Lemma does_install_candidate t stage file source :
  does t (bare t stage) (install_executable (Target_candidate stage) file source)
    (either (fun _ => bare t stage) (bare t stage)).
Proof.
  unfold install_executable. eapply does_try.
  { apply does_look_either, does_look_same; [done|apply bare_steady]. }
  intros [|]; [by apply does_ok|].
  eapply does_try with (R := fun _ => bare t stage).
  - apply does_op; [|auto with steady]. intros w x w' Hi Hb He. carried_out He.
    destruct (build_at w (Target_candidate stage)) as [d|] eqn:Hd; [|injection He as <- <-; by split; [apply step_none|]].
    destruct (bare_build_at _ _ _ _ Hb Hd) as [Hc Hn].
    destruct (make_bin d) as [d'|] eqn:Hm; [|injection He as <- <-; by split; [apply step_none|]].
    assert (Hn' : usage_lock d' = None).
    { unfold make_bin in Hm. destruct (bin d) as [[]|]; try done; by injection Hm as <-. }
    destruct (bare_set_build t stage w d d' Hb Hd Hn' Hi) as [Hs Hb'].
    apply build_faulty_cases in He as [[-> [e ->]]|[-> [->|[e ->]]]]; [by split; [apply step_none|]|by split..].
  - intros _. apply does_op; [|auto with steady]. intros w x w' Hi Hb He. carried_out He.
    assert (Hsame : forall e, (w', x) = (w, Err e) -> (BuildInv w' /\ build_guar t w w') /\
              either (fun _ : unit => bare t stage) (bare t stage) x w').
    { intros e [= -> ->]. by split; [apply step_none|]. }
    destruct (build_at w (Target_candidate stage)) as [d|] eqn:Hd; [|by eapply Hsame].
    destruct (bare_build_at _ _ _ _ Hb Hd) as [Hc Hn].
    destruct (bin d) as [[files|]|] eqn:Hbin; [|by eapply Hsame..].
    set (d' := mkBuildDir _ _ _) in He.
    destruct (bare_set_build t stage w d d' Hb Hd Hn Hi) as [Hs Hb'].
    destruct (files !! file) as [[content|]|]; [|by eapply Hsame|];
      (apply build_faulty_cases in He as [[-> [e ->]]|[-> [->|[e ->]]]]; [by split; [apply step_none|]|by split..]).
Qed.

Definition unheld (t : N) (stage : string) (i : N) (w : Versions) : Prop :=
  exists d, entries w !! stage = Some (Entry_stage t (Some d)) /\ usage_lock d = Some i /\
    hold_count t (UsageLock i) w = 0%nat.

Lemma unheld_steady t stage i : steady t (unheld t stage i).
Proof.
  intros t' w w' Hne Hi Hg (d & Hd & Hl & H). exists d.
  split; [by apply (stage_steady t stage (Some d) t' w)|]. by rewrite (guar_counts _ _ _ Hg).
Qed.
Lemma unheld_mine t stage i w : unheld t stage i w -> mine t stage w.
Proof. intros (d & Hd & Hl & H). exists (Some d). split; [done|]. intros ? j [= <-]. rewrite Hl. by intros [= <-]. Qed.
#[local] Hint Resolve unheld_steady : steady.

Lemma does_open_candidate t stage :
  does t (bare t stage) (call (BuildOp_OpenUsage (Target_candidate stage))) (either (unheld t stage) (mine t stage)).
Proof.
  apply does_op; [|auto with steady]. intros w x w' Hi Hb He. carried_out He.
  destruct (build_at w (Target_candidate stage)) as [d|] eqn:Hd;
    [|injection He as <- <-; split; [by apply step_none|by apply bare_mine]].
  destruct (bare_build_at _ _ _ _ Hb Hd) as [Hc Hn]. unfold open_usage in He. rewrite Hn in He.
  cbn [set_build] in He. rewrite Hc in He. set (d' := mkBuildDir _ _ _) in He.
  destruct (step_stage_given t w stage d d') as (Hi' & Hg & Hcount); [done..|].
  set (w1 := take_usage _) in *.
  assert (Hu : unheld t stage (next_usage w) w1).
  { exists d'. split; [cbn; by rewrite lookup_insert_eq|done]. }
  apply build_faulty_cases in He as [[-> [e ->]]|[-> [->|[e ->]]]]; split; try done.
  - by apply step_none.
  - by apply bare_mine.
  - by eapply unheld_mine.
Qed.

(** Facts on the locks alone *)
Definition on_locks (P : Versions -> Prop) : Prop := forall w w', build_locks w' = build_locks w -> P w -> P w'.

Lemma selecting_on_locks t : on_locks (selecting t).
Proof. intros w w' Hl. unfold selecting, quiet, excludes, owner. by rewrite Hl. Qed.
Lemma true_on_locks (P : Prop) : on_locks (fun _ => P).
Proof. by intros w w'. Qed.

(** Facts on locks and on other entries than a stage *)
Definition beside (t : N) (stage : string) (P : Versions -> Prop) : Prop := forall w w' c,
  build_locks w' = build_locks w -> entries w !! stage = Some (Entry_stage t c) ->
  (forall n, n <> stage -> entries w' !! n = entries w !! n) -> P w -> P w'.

◇ ◇ ◇ ◇ ◇

* **WHAT YOU SHOULD DO**
Using the records above, restate word for word the lines from the one with "#[local] Hint Resolve unheld_steady : steady." through the one with "[|injection He as <- <-; split;", both included.

* **ANSWER BELOW**
#[local] Hint Resolve unheld_steady : steady.

Lemma does_open_candidate t stage :
  does t (bare t stage) (call (BuildOp_OpenUsage (Target_candidate stage))) (either (unheld t stage) (mine t stage)).
Proof.
  apply does_op; [|auto with steady]. intros w x w' Hi Hb He. carried_out He.
  destruct (build_at w (Target_candidate stage)) as [d|] eqn:Hd;
    [|injection He as <- <-; split; [by apply step_none|by apply bare_mine]].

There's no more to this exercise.